En 2018, Emma Seligman réalisait son court-métrage de fin d’études intitulé Shiva Baby : le récit de Danielle, une jeune étudiante paumée, bisexuelle et juive qui se retrouve confrontée à son sugar daddy en pleine Shiv'ah. La jeune réalisatrice s’inspire de son expérience personnelle et retranscrit tout le chaos d’une réunion de famille qu’elle étire dans son premier long-métrage éponyme. Passé par Deauville en 2020, le film sort en exclusivité sur MUBI

Curieux mélange du Mother ! d’Aronofsky (l’horreur en moins) et du Krisha de Trey Edward Shults - influence clairement revendiquée-, Shiva Baby se construit comme une comédie grinçante et anxiogène. La caméra virevolte au plus près de Danielle, prise au piège de l’immense maison lors d’une cérémonie religieuse : l’ambiance y est particulièrement claustrophobe, accentuée par la masse de personnages qui s’empare du moindre recoin de la demeure. Emma Seligman joue sur l’accumulation et propose une mise en scène anxiogène qui ne laisse aucun répit à son personnage, ainsi qu’à ses spectateur‧ices.

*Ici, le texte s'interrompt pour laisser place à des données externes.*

(* ===== verification/StunAddress.v ===== *)
(** * Transport address attributes

    XOR-MAPPED-ADDRESS, XOR-PEER-ADDRESS and XOR-RELAYED-ADDRESS
    (src/lib/ov_stun/src/ov_stun_xor_mapped_address.c,
    ov_turn_attr_xor_peer_address.c, ov_turn_attr_xor_relayed_address.c) and
    MAPPED-ADDRESS and ALTERNATE-SERVER (ov_stun_mapped_address.c,
    ov_stun_alternate_server.c). The files of a group are copies of each other
    but for the attribute type, a parameter here.

    A [struct sockaddr_storage] is 128 octets of memory with the layout of the
    platforms the code is built for: the family at offset 0 in host order, the
    port at 2 and the address at 4 ([sin_addr]) or 8 ([sin6_addr]), both in
    network order. *)
From S2P Require Import Prelude CMem StunAttribute StunFrame.

(** ** The code *)

Definition AF_INET : Z := 2.
Definition AF_INET6 : Z := 10.
Definition sizeof_sockaddr_storage : Z := 128.
Definition sin_port (sa : ptr) : ptr := sa + 2.
Definition sin_addr (sa : ptr) : ptr := sa + 4.
Definition sin6_addr (sa : ptr) : ptr := sa + 8.

Definition STUN_XOR_MAPPED_ADDRESS : Z := 0x0020.
Definition TURN_XOR_PEER_ADDRESS : Z := 0x0012.
Definition TURN_XOR_RELAYED_ADDRESS : Z := 0x0016.
Definition STUN_MAPPED_ADDRESS : Z := 0x0001.
Definition STUN_ALTERNATE_SERVER : Z := 0x8023.

(** [for (i = 0; i < n; i++) dst[i] = dst[i] ^ src[i]] *)
Fixpoint xor_loop (m : mem) (dst src : ptr) (n : nat) : option mem :=
  match n with
  | O => Some m
  | S n =>
      a ← load8 m dst;
      b ← load8 m src;
      m ← store8 m dst (a .^ b);
      xor_loop m (dst + 1) (src + 1) n
  end.

Section Codecs.
Context (TYPE : Z).

Definition frame_is_address (m : mem) (buffer : ptr) (length : Z) : option bool :=
  if (buffer =? NULL) || (length <? 12) then Some false else
  type ← ov_stun_attribute_get_type m buffer length;
  size ← ov_stun_attribute_get_length m buffer length;
  if negb (type =? TYPE) then Some false else
  family ← load8 m (buffer + 5);
  if family =? 0x01 then (if negb (size =? 8) then Some false else Some true)
  else if family =? 0x02 then (if negb (size =? 20) then Some false else Some true)
  else Some false.

Definition address_encoding_length (m : mem) (sa : ptr) : option Z :=
  if sa =? NULL then Some 0 else
  family ← load16 m sa;
  if family =? AF_INET then Some 12 else
  if family =? AF_INET6 then Some 24 else Some 0.

Definition xor_address_encode (m : mem) (buffer : ptr) (length : Z) (head next sa : ptr) : encoded :=
  if (buffer =? NULL) || (sa =? NULL) || (head =? NULL) || (length <? 12)
  then Some (false, None, m) else
  '(ok, m) ← ov_stun_attribute_set_type m buffer length TYPE;
  if negb ok then Some (false, None, m) else
  let content := buffer + 4 in
  family ← load16 m sa;
  if family =? AF_INET then
  '(ok, m) ← ov_stun_attribute_set_length m buffer length 8;
  if negb ok then Some (false, None, m) else
  m ← store8 m content 0;
  m ← store8 m (content + 1) 1;
  port ← load16 m (sin_port sa);
  let port := ntohs port in
  let port := port .^ 0x2112 in
  let port := htons port in
  m ← store16 m (content + 2) port;
  ip ← load32 m (sin_addr sa);
  let ip := ntohl ip in
  let ip := ip .^ 0x2112A442 in
  let ip := htonl ip in
  m ← store32 m (content + 4) ip;
  Some (true, set_next next (buffer + 4 + 8), m)
  else if family =? AF_INET6 then
  if length <? 24 then Some (false, None, m) else
  '(ok, m) ← ov_stun_attribute_set_length m buffer length 20;
  if negb ok then Some (false, None, m) else
  m ← store8 m content 0;
  m ← store8 m (content + 1) 2;
  port ← load16 m (sin_port sa);
  let port := ntohs port in
  let port := port .^ 0x2112 in
  let port := htons port in
  m ← store16 m (content + 2) port;
  m ← memcpy m (content + 4) (sin6_addr sa) 16;
  m ← xor_loop m (content + 4) (head + 4) 16;
  Some (true, set_next next (buffer + 4 + 20), m)
  else Some (false, None, m).

(** The rest of [xor_address_decode], once [*address] is allocated. *)
Definition xor_decode_into (m : mem) (content head : ptr) (created : bool) (sa : ptr)
    : option (bool * ptr * mem) :=
  m ← memset m sa 0 sizeof_sockaddr_storage;
  family ← load8 m (content + 1);
  if family =? 0x01 then
  m ← store16 m sa AF_INET;
  port ← load16 m (content + 2);
  m ← store16 m (sin_port sa) (htons (ntohs port .^ 0x2112));
  ip ← load32 m (content + 4);
  m ← store32 m (sin_addr sa) (htonl (ntohl ip .^ 0x2112A442));
  Some (true, sa, m)
  else if family =? 0x02 then
  m ← store16 m sa AF_INET6;
  port ← load16 m (content + 2);
  m ← store16 m (sin_port sa) (htons (ntohs port .^ 0x2112));
  m ← memcpy m (sin6_addr sa) (content + 4) 16;
  m ← xor_loop m (sin6_addr sa) (head + 4) 16;
  Some (true, sa, m)
  else if created then Some (false, NULL, dealloc m sa sizeof_sockaddr_storage)
  else Some (false, sa, m).

(** [address] is the parameter of type [struct sockaddr_storage **] and [sa]
the value of [*address] on entry; the result is the truth value, the
value of [*address] on exit and the memory. *)
Definition xor_address_decode (m : mem) (buffer : ptr) (length : Z) (head address sa : ptr)
    : option (bool * ptr * mem) :=
  if (buffer =? NULL) || (head =? NULL) || (length <? 12) || (address =? NULL)
  then Some (false, sa, m) else
  valid ← frame_is_address m buffer length;
  if negb valid then Some (false, sa, m) else
  let created := sa =? NULL in
  let '(sa, m) := if sa =? NULL then calloc m sizeof_sockaddr_storage else (sa, m) in
  xor_decode_into m (buffer + 4) head created sa.

Definition address_encode (m : mem) (buffer : ptr) (length : Z) (next sa : ptr) : encoded :=
  if (buffer =? NULL) || (sa =? NULL) || (length <? 12) then Some (false, None, m) else
  '(ok, m) ← ov_stun_attribute_set_type m buffer length TYPE;
  if negb ok then Some (false, None, m) else
  let content := buffer + 4 in
  family ← load16 m sa;
  if family =? AF_INET then
  '(ok, m) ← ov_stun_attribute_set_length m buffer length 8;
  if negb ok then Some (false, None, m) else
  m ← store8 m content 0;
  m ← store8 m (content + 1) 1;
  m ← memcpy m (content + 2) (sin_port sa) 2;
  m ← memcpy m (content + 4) (sin_addr sa) 4;
  Some (true, set_next next (content + 8), m)
  else if family =? AF_INET6 then
  if length <? 24 then Some (false, None, m) else
  '(ok, m) ← ov_stun_attribute_set_length m buffer length 20;
  if negb ok then Some (false, None, m) else
  m ← store8 m content 0;
  m ← store8 m (content + 1) 1;
  m ← memcpy m (content + 2) (sin_port sa) 2;
  m ← memcpy m (content + 4) (sin6_addr sa) 16;
  Some (true, set_next next (content + 20), m)
  else Some (false, None, m).

(** The rest of [address_decode], once [*address] is allocated. *)
Definition decode_into (m : mem) (content : ptr) (created : bool) (sa : ptr)
    : option (bool * ptr * mem) :=
  family ← load8 m (content + 1);
  if family =? 0x01 then
  m ← store16 m sa AF_INET;
  m ← memcpy m (sin_port sa) (content + 2) 2;
  m ← memcpy m (sin_addr sa) (content + 4) 4;
  Some (true, sa, m)
  else if family =? 0x02 then
  m ← store16 m sa AF_INET6;
  m ← memcpy m (sin_port sa) (content + 2) 2;
  m ← memcpy m (sin6_addr sa) (content + 4) 16;
  Some (true, sa, m)
  else if created then Some (false, NULL, dealloc m sa sizeof_sockaddr_storage)
  else Some (false, sa, m).

Definition address_decode (m : mem) (buffer : ptr) (length : Z) (address sa : ptr)
    : option (bool * ptr * mem) :=
  if (buffer =? NULL) || (length <? 12) || (address =? NULL) then Some (false, sa, m) else
  valid ← frame_is_address m buffer length;
  if negb valid then Some (false, sa, m) else
  let created := sa =? NULL in
  let '(sa, m) := if sa =? NULL then calloc m sizeof_sockaddr_storage else (sa, m) in
  decode_into m (buffer + 4) created sa.
End Codecs.

(** *** ov_stun_xor_mapped_address.c *)
Definition ov_stun_attribute_frame_is_xor_mapped_address := frame_is_address STUN_XOR_MAPPED_ADDRESS.
Definition ov_stun_xor_mapped_address_encoding_length := address_encoding_length.
Definition ov_stun_xor_mapped_address_encode := xor_address_encode STUN_XOR_MAPPED_ADDRESS.
Definition ov_stun_xor_mapped_address_decode := xor_address_decode STUN_XOR_MAPPED_ADDRESS.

Si le film ne franchit jamais la barrière horrifique, il distille un certain malaise par son expérience de l’invasion, ici de l’espace personnel. Les hurlements d’enfants se joignent au brouhaha ambiant, tandis que le corps de Danielle est sans cesse agrippé par les membres de la famille. Les gestes d’abord sympathiques deviennent envahissants puis insupportables à mesure que la situation se tend. Danielle ne trouve aucun refuge, tiraillée entre son ex, son sugar daddy et sa femme, et ses parents. 

Shiva Baby offre une expérience littérale du cauchemar millennial, envahi par un chaos existentiel qui lui est propre. Danielle doit justifier auprès de l’intégralité de sa famille ses études de sociologie, axée sur le féminisme, loin du prestige d’une école de droit aux yeux de ses parents. C’est l’anxiété des interactions sociales, vides de sens, qui se répètent durant toute une après-midi. Mais c’est aussi une confrontation de plusieurs générations, qui engendre tout un tas de clichés sur la bisexualité et sur la jeunesse en général. 

Pourtant, Emma Seligman témoigne d’un profond attachement à une galerie de personnages délirants, et empêche le film de verser dans le drame. Grâce à une écriture ciselée et un sens de la gêne percutant, le film dresse le portrait d’une communauté imparfaite, mais aimante et soudée. Pour son premier film, la jeune cinéaste signe un long-métrage qui incarne sans doute à merveille la définition du bisexual disaster, à savoir un film profondément bordélique et férocement drôle. 


Réalisé par Emma Seligman

Avec Rachel Sennott, Molly Gordon, Polly Draper...

Les situations embarrassantes s’enchaînent pour Danielle lors d’une Shiv’ah, un rassemblement funéraire juif : en plus de devoir affronter ses proches indiscrets, elle est secouée par la présence d’une ex-petite amie ainsi que par celle de son sugar daddy, qui se présente avec sa femme et son bébé.